Pertanyaannya, apakah Rhoma Irama dan Soneta tidak sadar bahwa lagu tersebut melanggar hak cipta? Tentu sebelum jauh memvonis, terlebih dahulu berpijak pada sejarah perkembangan musik dangdut di Indonesiam dimana banyak sekali unsur pendukung yang perlu ditinjau sehingga tercipta jenis musik yang bernama dangdut.

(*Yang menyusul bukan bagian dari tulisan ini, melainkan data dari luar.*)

(** * Restaurant voice assistant: session state, transcript hand-off and tools

    A shallow embedding of the dialogue core of the repository
    (assistant.py, shared_tools.py, error_handlers.py, manager.py and
    app/models/restaurant.py) together with the properties its specification
    states about it.

    Conventions of the embedding.
    - A Python [str] is a [string]; its characters are the code points
      below 256.
    - A Python [int] is a [Z]; a [float] amount of money is a rational [Q]
      (the only float arithmetic the code performs on amounts is
      [unit_price * quantity] and the sum of such products).
    - A tool is a function from the state it reads to its return value and
      the state it leaves; a Python exception is the [Raise] outcome.
    - The Firestore client, the clock and the uuid generator are outside
      the repository: the first is a record holding the documents written
      and a flag saying whether a write goes through, the other two are
      arguments. *)

From Stdlib Require Import ZArith QArith Ascii String.
From stdpp Require Import base strings list gmap pretty.

Open Scope Z_scope.

(** ** Python built-ins used by the code *)

Module Py.

(** Truth value of a [str]: false exactly for the empty string. *)
Definition truthy (s : string) : bool :=
  match s with
  | EmptyString => false
  | String _ _ => true
  end.

(** [str.isdigit] on one character.  Below 256 the digits are ['0']..['9']
    and the superscripts U+00B2, U+00B3, U+00B9. *)
Definition isdigit (c : ascii) : bool :=
  let n := nat_of_ascii c in
  ((48 <=? n)%nat && (n <=? 57)%nat)
  || (n =? 178)%nat || (n =? 179)%nat || (n =? 185)%nat.

(** [''.join(filter(p, s))]. *)
Fixpoint join_filter (p : ascii → bool) (s : string) : string :=
  match s with
  | EmptyString => EmptyString
  | String c rest =>
      if p c then String c (join_filter p rest) else join_filter p rest
  end.

(** [len(s)]. *)
Definition len (s : string) : Z := Z.of_nat (String.length s).

(** [s.startswith(p)]. *)
Definition startswith (s p : string) : bool := String.prefix p s.

(** Characters that [int(str)] strips from both ends. *)
Definition isspace (c : ascii) : bool :=
  let n := nat_of_ascii c in
  ((9 <=? n)%nat && (n <=? 13)%nat)
  || ((28 <=? n)%nat && (n <=? 32)%nat)
  || (n =? 133)%nat || (n =? 160)%nat.

Definition isdecimal (c : ascii) : bool :=
  let n := nat_of_ascii c in (48 <=? n)%nat && (n <=? 57)%nat.

Definition digit_value (c : ascii) : Z := Z.of_nat (nat_of_ascii c) - 48.

Fixpoint lstrip (s : string) : string :=
  match s with
  | EmptyString => EmptyString
  | String c rest => if isspace c then lstrip rest else s
  end.

(** Digits of a base-10 literal, most significant first; a single
    underscore is allowed between two digits.  [prev] tells whether the
    previous character was a digit. *)
Fixpoint digits_from (prev : bool) (acc : Z) (s : string) : option Z :=
  match s with
  | EmptyString => if prev then Some acc else None
  | String c rest =>
      if isdecimal c then digits_from true (10 * acc + digit_value c) rest
      else if isspace c then
        (if prev then
           match lstrip rest with
           | EmptyString => Some acc
           | String _ _ => None
           end
         else None)
      else if (nat_of_ascii c =? 95)%nat then
        (if prev then digits_from false acc rest else None)
      else None
  end.

(** [int(s)] for a [str] argument, base 10: [None] is [ValueError].  The
    interpreter's configurable cap on the number of digits is left out. *)
Definition int (s : string) : option Z :=
  match lstrip s with
  | String "+" rest => digits_from false 0 rest
  | String "-" rest => Z.opp <$> digits_from false 0 rest
  | t => digits_from false 0 t
  end.

End Py.

(** ** Outcomes and tool return values *)

Inductive exn := TypeError | ValueError.

Inductive outcome (A : Type) :=
| Ok (a : A)
| Raise (e : exn).
Arguments Ok {A} a.
Arguments Raise {A} e.

Definition bind {A B} (m : outcome A) (k : A → outcome B) : outcome B :=
  match m with
  | Ok a => k a
  | Raise e => Raise e
  end.

Notation "x ←! m ; k" := (bind m (fun x => k))
  (at level 100, m at next level, right associativity).

Fixpoint mapM {A B} (f : A → outcome B) (l : list A) : outcome (list B) :=
  match l with
  | [] => Ok []
  | a :: rest => b ←! f a; bs ←! mapM f rest; Ok (b :: bs)
  end.

(** The dialogue roles (the [Agent] subclasses of assistant.py). *)
Inductive AgentTag :=
| IntentClassifierAgent
| OrderAgent
| ReservationAgent
| ConfirmationAgent.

Sebelum berkembang menjadi musik dangdut, lebih dahulu dikenal dengan istilah orkes melayu (OM). Orkes atau orkest (ejaan lama) sebenarnya berasal dari Eropa yakni orchestra. Orkes Melayu berkembang pada akhir 1930-an. Saat itu, ciri musik ini adalah memakai instrumen musik ala Eropa, seperti piano dan biola.

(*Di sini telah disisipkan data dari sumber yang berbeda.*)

(* ================================================================== *)
(** * Further properties: the batch plotter *)



(** X3: a batch run leaves the search side of the page alone: the
    search overlay group and the text of the result element are what
    they were, and a status element is neither created nor removed. *)
Theorem plotAllZipcodes_leaves_search_alone
  (config : Config) (net : Net) (host : Host) (w : World) :
  searchLayerGroup (run (plotAllZipcodes config net host) w)
    = searchLayerGroup w /\
  resultDiv (run (plotAllZipcodes config net host) w) = resultDiv w /\
  (statusDiv (run (plotAllZipcodes config net host) w) = None
   <-> statusDiv w = None).
Proof. apply (plotAllZipcodes_batch_frame config net host w). Qed.

(** X4: when the page has a status element, a batch run ends with the
    summary of the counters it returns in that element: the number of
    codes loaded, followed by the number of failed ones when there are
    any. *)
Theorem plotAllZipcodes_reports_its_counters
  (config : Config) (net : Net) (host : Host) (w : World) (s f : nat) :
  statusDiv w <> None ->
  result (plotAllZipcodes config net host) w = Ok (s, f) ->
  statusDiv (run (plotAllZipcodes config net host) w)
    = Some ("Loaded " ++ nat_text s ++ " zip codes successfully"
            ++ (if (0 <? f)%nat then ", " ++ nat_text f ++ " failed" else "")).
Proof.
  intros Hs. unfold result, run, plotAllZipcodes, bind, set_status, modify, get.
  fold (status_shown "Loading zip codes..." w).
  set (w0 := status_shown "Loading zip codes..." w).
  assert (H0 : statusDiv w0 <> None).
  { destruct (batch_frame_status "Loading zip codes..." w) as (_ & _ & H).
    fold w0 in H. tauto. }
  pose proof (plot_loop_batch_frame config net host (zipcodes config) 0 0 w0)
    as (_ & _ & H1).
  destruct (plot_loop_cases config net host (zipcodes config) 0 0 w0)
    as (steps & w1 & _ & E & _).
  rewrite E in *. cbn [snd] in H1.
  assert (Hw1 : statusDiv w1 <> None) by tauto.
  cbn [fst snd].
  destruct (statusDiv w1) as [old |] eqn:Es; [| contradiction].
  destruct (0 <? List.length _)%nat; cbn [fst snd]; intro Hr;
    injection Hr as Hr; rewrite Hr; reflexivity.
Qed.

Lemma plotAllZipcodes_reports_its_counters_witness :
  statusDiv (run (plotAllZipcodes config_1951_2011 net_mixed lenient_host)
                 fresh_world)
    = Some ("Loaded " ++ nat_text 2 ++ " zip codes successfully"
            ++ (if (0 <? 0)%nat then ", " ++ nat_text 0 ++ " failed" else "")).
Proof.
  apply (plotAllZipcodes_reports_its_counters
           config_1951_2011 net_mixed lenient_host fresh_world 2 0).
  - discriminate.
  - apply batch_1951_2011.
Defined.


(* ================================================================== *)
(** * Further properties: the centroid text *)

Lemma chars_app (s t : string) : chars (s ++ t) = (chars s ++ chars t)%list.
Proof. induction s as [| c s IH]; simpl; [reflexivity | now rewrite IH]. Qed.

Lemma take_drop_run (l rest : list ascii) :
  forallb not_rparen l = true ->
  take_while not_rparen (l ++ ")"%char :: rest) = l /\
  drop_while not_rparen (l ++ ")"%char :: rest) = ")"%char :: rest.
Proof.
  induction l as [| c l IH]; simpl; intro H.
  - split; reflexivity.
  - apply andb_prop in H. destruct H as [Hc Hl]. rewrite Hc.
    destruct (IH Hl) as [-> ->]. split; reflexivity.
Qed.

(** The pattern at the head of [POINT(g)] captures [g], when [g] is not
    empty and holds no closing parenthesis. *)
Lemma match_POINT_exact (g : string) :
  g <> "" -> forallb not_rparen (chars g) = true ->
  match_POINT ("POINT(" ++ g ++ ")") = Some g.
Proof.
  intros Hne Hg. unfold match_POINT.
  assert (E : point_search (chars ("POINT(" ++ g ++ ")")) = Some (chars g)).
  { rewrite !chars_app.
    change (chars "POINT(") with ["P"; "O"; "I"; "N"; "T"; "("]%char.
    change (chars ")") with [")"%char].
    cbn [app]. unfold point_search, point_here.
    change (chars "POINT(") with ["P"; "O"; "I"; "N"; "T"; "("]%char.
    cbn [strip_prefix Ascii.eqb Bool.eqb].
    destruct (take_drop_run (chars g) [] Hg) as [-> ->].
    destruct (chars g) as [| c l] eqn:Ec; [| reflexivity].
    exfalso. apply Hne. rewrite <- (str_chars g), Ec. reflexivity. }
  rewrite E. simpl. now rewrite str_chars.
Qed.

Kata Melayu sendiri dipilih untuk membedakan jenis musik ini dengan musik lainnya. Tercatat bahwa pada tahun 1930-an, Orkest Melajoe Sinar Medan pimpinan Abdul Halim dari Batavia (Jakarta) memainkan lagu melayu dengan diiringi instrumen musik Eropa.
Musik Melayu merujuk pada satu jenis musik yang berkembang di Pantai Sumatra Timur dan terkenal dengan nama Melayu-Deli. Sehingga pada masa itu, musik Melayu diasosiasikan sebagai irama Deli.
Istilah orkes melayu sendiri, sebenarnya dipopulerkan oleh Dr Adnan Kapau Gani. Orkes melayu merupakan bentuk penyetaraan selera musik Indonesia terhadap Eropa sekaligus disisi lain sebagai pembeda bahwa musik ini adalah jenis lagu melayu bukan lagu Eropa.
Pada tahun 1940-an, sebenarnya banyak lagu-lagu sudah bernuansa dangdut. Hanya saja istilah dangdut pada saat itu belum muncul. Pada saat itu, ada beberapa alat musik yang ditambahkan dalam irama melayu seperti rebana dari Arab, mandolin dari Amerika Latin, tabla dari India, kemudian dikolaborasikan dengan piano, biola, dan saksofon. Unsur India mulai masuk sejak masa ini, masuknya tabla dalam aransemen musik Melayu itu sering disebut dengan istilah “irama tabla” kemudian terus berkembang dari tahun ke tahun.
Pada tahun 1950-an, irama melayu cenderung bernuansa lagu India dengan penyanyi tenar saat itu yakni Ellya M. Haris atau lebih dikenal sebagai Ellya Khadam dengan lagu “Boneka dari India” yang diciptakan oleh Husein Bawafie. Kemudian pada masa demokrasi terpimpin, arus budaya perfilman dan musik India mulai masuk dengan sangat kencang lantaran ditutupnya keran perfilman barat.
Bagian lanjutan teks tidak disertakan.